Scan the records for the word "Python". Copy each line that includes it.

Stored items
· · ·
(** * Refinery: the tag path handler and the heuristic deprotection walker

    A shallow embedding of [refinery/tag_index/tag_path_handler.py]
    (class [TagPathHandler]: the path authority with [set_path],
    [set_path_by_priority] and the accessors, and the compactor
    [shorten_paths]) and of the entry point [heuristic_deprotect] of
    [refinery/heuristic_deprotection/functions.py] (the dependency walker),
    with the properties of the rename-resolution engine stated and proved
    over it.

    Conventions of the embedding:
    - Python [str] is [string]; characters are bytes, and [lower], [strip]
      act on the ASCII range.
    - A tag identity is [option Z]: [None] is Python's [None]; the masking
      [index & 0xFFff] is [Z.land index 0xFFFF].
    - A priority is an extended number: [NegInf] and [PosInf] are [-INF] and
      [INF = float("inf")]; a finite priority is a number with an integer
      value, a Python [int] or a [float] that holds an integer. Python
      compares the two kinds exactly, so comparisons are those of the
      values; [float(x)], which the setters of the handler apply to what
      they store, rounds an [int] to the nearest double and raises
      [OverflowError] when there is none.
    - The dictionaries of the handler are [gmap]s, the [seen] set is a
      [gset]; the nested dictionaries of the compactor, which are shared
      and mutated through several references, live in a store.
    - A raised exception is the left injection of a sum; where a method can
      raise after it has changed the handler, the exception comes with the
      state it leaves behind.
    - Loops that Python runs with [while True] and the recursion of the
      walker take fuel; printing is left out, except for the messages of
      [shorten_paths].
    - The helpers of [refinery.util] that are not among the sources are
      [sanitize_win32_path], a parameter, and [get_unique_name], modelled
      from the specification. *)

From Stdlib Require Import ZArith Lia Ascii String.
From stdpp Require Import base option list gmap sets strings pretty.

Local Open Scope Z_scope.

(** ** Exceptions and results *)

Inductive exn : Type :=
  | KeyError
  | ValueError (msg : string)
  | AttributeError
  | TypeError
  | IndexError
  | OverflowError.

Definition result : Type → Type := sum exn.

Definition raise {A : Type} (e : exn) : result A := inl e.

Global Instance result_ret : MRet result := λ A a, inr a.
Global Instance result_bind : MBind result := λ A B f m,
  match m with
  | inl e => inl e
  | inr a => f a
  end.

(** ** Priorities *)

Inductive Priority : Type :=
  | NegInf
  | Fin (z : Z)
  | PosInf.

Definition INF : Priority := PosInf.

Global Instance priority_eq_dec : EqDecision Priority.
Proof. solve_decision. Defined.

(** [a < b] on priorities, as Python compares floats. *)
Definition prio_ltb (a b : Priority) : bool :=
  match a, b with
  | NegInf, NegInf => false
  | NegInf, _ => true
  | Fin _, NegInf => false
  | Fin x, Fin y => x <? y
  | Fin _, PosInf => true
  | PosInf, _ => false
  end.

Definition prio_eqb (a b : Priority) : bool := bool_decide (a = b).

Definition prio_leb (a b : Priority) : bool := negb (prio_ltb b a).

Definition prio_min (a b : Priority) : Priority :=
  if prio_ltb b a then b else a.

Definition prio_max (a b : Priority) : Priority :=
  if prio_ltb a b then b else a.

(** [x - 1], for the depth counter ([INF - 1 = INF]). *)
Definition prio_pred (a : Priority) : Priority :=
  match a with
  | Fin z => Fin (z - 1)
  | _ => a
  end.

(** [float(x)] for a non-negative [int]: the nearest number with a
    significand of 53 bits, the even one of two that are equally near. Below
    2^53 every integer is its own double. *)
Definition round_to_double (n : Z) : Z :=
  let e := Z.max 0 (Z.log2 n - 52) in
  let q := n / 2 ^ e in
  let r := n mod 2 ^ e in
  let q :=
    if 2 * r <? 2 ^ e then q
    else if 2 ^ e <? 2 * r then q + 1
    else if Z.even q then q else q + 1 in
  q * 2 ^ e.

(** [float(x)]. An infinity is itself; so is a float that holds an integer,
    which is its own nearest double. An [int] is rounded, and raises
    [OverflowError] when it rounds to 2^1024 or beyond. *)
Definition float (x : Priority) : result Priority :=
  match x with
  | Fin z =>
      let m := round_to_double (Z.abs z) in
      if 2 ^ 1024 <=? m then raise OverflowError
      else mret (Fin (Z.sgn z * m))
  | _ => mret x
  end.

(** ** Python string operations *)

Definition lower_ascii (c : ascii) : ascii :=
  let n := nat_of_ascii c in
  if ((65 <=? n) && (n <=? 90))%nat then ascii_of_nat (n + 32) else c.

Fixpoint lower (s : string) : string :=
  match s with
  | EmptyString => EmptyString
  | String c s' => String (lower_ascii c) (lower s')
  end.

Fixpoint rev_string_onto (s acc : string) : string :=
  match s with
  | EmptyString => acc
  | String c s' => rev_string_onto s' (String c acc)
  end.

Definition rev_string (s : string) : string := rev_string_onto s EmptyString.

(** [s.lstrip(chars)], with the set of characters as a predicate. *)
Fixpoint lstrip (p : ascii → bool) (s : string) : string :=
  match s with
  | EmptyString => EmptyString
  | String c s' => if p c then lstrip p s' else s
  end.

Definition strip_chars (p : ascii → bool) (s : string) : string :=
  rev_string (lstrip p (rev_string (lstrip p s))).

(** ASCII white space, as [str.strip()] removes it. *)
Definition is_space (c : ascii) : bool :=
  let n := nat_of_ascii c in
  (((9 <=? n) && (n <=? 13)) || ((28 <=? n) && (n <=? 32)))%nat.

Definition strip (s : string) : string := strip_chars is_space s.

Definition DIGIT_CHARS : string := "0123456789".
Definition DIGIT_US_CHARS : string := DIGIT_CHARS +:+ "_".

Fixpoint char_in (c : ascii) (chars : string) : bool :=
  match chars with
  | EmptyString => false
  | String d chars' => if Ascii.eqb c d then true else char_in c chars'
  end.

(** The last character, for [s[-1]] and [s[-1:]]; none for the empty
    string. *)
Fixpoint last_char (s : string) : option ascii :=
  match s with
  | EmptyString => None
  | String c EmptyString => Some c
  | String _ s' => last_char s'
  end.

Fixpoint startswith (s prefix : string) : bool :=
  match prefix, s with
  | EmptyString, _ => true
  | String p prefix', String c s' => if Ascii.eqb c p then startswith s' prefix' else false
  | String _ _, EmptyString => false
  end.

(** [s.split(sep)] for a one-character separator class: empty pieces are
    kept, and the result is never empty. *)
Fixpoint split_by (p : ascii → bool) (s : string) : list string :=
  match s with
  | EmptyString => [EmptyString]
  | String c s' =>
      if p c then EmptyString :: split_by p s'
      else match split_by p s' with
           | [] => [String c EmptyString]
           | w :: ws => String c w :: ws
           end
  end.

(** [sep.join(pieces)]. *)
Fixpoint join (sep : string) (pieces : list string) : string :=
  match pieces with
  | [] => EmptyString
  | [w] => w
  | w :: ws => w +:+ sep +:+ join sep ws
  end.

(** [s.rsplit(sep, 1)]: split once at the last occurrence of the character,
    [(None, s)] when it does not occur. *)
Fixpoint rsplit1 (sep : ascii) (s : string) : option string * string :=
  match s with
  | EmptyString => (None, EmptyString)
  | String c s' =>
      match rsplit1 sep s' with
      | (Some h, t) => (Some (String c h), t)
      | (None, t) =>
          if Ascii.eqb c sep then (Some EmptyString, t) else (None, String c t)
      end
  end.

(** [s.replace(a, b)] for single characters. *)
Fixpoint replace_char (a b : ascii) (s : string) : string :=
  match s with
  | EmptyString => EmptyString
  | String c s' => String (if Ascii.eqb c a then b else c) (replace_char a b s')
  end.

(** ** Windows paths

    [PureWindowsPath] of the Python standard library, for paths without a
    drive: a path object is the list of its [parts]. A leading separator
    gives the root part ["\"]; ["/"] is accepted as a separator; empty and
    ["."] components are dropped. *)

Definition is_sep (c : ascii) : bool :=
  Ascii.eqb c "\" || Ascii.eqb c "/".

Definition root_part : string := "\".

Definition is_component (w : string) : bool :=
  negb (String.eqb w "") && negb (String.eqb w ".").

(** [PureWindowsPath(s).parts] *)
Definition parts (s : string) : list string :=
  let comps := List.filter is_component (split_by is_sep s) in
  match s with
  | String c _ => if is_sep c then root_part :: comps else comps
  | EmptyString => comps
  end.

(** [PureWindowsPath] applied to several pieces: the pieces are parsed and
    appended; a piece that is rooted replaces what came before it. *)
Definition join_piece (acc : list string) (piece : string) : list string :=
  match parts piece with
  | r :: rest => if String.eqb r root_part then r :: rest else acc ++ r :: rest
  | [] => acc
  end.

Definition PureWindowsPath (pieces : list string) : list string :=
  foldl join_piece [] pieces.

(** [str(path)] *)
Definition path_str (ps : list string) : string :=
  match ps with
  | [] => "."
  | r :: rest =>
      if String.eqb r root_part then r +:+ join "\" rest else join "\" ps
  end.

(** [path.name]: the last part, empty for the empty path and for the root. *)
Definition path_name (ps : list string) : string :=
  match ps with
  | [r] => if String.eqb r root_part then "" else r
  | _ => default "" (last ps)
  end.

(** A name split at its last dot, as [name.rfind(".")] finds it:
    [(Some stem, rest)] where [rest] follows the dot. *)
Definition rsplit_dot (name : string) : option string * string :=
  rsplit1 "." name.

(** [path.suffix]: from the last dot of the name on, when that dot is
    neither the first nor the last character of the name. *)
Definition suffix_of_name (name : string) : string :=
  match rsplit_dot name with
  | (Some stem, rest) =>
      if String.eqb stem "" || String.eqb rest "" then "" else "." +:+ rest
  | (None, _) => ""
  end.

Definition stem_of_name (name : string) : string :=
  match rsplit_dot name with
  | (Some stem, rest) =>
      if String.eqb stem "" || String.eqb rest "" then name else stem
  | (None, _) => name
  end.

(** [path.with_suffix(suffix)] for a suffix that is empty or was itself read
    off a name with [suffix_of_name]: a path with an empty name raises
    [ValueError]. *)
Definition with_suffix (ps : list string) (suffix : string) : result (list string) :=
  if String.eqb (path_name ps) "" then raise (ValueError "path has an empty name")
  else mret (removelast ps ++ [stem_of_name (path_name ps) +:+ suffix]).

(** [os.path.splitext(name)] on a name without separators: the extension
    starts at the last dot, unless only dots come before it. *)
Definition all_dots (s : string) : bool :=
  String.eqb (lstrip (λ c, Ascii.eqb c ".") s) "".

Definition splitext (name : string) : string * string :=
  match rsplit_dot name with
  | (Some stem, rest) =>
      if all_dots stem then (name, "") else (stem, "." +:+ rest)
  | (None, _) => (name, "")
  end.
· · ·
▶ _THE ANSWER_:
    - Python [str] is [string]; characters are bytes, and [lower], [strip]
    - A tag identity is [option Z]: [None] is Python's [None]; the masking
      value, a Python [int] or a [float] that holds an integer. Python
    - Loops that Python runs with [while True] and the recursion of the
(** [a < b] on priorities, as Python compares floats. *)
(** ** Python string operations *)
    [PureWindowsPath] of the Python standard library, for paths without a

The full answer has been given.